▶ _WHAT THE TASK ASKS_
Whenever a line in the data holds the string "exact", pull that line out.

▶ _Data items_
====================

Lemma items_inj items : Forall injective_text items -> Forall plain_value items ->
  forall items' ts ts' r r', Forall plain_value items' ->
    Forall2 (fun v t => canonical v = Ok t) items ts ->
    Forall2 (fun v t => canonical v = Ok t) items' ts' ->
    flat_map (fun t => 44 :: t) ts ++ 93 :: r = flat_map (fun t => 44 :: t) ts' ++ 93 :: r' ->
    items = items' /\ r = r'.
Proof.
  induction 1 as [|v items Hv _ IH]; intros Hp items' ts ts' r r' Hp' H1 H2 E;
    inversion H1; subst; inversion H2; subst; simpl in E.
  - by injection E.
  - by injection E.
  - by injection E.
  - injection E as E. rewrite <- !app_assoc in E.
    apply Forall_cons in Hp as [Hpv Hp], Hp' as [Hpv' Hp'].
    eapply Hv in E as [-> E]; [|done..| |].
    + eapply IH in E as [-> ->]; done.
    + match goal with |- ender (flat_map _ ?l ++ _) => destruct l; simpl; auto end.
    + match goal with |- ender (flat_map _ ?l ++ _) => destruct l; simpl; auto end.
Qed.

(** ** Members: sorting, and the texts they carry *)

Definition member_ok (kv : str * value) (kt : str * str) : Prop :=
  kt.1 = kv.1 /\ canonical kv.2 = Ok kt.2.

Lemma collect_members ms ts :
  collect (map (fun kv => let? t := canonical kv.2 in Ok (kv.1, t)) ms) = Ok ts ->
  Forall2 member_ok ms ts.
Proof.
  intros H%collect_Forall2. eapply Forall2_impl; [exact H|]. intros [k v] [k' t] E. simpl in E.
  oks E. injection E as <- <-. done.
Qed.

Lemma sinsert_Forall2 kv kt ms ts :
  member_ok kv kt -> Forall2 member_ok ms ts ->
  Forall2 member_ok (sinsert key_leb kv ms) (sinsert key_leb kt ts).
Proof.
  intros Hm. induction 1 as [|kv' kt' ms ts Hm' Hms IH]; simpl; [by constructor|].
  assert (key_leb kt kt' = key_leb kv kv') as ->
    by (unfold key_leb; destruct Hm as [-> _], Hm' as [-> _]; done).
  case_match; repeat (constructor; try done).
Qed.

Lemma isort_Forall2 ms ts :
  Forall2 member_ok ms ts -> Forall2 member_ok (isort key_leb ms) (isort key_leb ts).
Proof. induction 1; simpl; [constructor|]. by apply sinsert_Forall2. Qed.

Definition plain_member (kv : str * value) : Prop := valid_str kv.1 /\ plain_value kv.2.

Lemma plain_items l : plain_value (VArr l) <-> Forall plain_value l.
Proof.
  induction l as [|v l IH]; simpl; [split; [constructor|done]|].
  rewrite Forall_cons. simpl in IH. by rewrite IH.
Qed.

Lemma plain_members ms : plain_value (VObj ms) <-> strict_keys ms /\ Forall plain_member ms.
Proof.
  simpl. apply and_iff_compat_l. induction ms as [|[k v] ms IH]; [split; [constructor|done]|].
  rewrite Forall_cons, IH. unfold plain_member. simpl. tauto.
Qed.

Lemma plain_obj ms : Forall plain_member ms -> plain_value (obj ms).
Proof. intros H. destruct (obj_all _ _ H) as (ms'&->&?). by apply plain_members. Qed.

====================

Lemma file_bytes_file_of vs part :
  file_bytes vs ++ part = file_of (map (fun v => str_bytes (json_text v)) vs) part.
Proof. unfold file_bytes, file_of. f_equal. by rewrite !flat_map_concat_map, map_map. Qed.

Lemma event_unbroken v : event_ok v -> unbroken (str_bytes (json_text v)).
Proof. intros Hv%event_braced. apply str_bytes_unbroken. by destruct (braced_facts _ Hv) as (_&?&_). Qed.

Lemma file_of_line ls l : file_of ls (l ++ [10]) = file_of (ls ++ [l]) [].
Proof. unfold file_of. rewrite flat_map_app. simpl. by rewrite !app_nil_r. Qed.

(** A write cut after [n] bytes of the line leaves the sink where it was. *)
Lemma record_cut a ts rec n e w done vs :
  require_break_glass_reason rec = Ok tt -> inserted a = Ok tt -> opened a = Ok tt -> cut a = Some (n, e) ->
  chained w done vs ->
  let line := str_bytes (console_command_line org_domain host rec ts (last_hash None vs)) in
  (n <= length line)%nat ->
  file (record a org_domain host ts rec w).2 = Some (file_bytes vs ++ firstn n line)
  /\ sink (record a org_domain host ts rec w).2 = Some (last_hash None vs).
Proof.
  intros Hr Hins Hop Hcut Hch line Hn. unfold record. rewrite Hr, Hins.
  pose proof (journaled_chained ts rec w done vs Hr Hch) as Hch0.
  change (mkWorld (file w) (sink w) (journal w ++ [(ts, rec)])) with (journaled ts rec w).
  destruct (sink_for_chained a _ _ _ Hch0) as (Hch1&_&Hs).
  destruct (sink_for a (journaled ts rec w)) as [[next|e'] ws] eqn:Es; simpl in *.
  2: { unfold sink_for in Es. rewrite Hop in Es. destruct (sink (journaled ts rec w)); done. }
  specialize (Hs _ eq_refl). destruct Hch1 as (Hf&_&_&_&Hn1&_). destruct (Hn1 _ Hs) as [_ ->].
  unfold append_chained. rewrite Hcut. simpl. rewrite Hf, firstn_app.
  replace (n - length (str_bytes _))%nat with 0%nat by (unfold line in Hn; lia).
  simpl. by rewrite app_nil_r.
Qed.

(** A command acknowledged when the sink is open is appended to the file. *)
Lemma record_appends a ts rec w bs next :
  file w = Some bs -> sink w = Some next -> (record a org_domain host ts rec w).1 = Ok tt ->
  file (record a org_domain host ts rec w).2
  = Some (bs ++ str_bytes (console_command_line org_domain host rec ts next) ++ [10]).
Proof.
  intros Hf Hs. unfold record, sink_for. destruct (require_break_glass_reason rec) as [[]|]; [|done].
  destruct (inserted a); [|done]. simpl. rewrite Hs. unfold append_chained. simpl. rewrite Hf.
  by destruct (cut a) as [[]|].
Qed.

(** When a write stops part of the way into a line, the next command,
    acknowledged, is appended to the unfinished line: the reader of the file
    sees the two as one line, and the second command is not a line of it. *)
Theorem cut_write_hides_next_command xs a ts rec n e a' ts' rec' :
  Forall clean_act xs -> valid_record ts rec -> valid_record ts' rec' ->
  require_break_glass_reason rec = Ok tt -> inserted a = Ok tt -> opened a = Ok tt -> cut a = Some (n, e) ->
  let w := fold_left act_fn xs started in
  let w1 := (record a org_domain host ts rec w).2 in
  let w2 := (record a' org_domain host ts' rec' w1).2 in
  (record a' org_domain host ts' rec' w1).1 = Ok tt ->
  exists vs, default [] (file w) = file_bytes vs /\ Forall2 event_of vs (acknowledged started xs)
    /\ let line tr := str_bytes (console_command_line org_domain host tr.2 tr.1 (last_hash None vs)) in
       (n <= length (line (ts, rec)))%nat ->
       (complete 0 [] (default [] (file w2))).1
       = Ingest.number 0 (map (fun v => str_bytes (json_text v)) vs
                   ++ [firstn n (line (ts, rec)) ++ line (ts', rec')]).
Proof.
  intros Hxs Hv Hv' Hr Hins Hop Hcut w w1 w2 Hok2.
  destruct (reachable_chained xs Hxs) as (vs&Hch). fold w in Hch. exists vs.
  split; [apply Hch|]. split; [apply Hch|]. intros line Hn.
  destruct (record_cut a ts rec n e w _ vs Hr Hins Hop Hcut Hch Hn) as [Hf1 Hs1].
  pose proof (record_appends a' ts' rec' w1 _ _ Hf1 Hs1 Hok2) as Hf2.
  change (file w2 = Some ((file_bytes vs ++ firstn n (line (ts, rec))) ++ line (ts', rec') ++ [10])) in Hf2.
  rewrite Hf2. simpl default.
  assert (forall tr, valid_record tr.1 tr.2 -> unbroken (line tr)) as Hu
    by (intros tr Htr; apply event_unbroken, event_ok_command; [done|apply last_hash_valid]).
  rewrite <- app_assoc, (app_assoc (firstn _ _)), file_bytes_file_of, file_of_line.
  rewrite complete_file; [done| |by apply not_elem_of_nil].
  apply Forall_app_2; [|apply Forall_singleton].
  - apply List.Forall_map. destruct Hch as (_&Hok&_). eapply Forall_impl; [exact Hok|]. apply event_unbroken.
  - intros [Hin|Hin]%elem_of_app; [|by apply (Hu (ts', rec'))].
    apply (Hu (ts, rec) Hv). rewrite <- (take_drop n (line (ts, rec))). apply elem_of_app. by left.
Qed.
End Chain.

====================

▶ _SOLUTION TO THE PROBLEM_
  intros H%collect_Forall2. eapply Forall2_impl; [exact H|]. intros [k v] [k' t] E. simpl in E.
  - apply List.Forall_map. destruct Hch as (_&Hok&_). eapply Forall_impl; [exact Hok|]. apply event_unbroken.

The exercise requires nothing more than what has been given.